What you should do:
Look through the lines below and extract any with the word "ends".

Records shown:
(** X1. Whatever the arguments and the collaborators, and whether the run
    succeeds or fails, every frame it writes goes to a file whose name ends
    in [.gwf]. *)
Theorem run_writes_frames_to_gwf_only :
  forall (args : Args) (os_entropy : Z),
    Forall frame_to_gwf
           (fst (run normal_draw from_cli astype DYN_RANGE_FAC format_gate format_name
                     time_slice args os_entropy)).
Proof.
  intros args os_entropy. unfold run.
  apply Forall_bind; [rewrite trace_check_frame_duration; constructor|]. intros _ _.
  apply Forall_bind; [constructor|]. intros strain _.
  apply Forall_bind.
  { destruct (truthy_str (output_gates_file args)) eqn:Hreq.
    - rewrite write_gates_requested by exact Hreq. repeat constructor.
    - rewrite write_gates_not_requested by exact Hreq. constructor. }
  intros _ _.
  apply Forall_bind; [rewrite trace_add_state_vector; constructor|]. intros state _.
  apply Forall_bind; [rewrite trace_add_dq_vector; constructor|]. intros dq _.
  apply Forall_bind; [rewrite trace_add_idq; constructor|]. intros idq _.
  apply Forall_bind; [apply write_output_events|]. intros _ _.
  repeat constructor.
Qed.

(** X2. A failure of the strain source ends the run with that very failure,
    before anything is logged or written. *)
Theorem upstream_error_propagates :
  forall (args : Args) (os_entropy : Z) (e : PyError),
    (forall d, frame_duration args = Some d -> (0 < d)%Z) ->
    from_cli args = inl e ->
    run normal_draw from_cli astype DYN_RANGE_FAC format_gate format_name time_slice
        args os_entropy = ([], inl e).
Proof.
  intros args os_entropy e Hframe Hcli. unfold run.
  assert (Hcheck : check_frame_duration args = ret tt).
  { unfold check_frame_duration. destruct (frame_duration args) as [d|]; [|reflexivity].
    specialize (Hframe d eq_refl).
    rewrite (proj2 (Z.leb_gt d 0)) by lia. reflexivity. }
  rewrite Hcheck. unfold ret. rewrite bind_ret, Hcli. reflexivity.
Qed.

Answer for the task:
    succeeds or fails, every frame it writes goes to a file whose name ends
(** X2. A failure of the strain source ends the run with that very failure,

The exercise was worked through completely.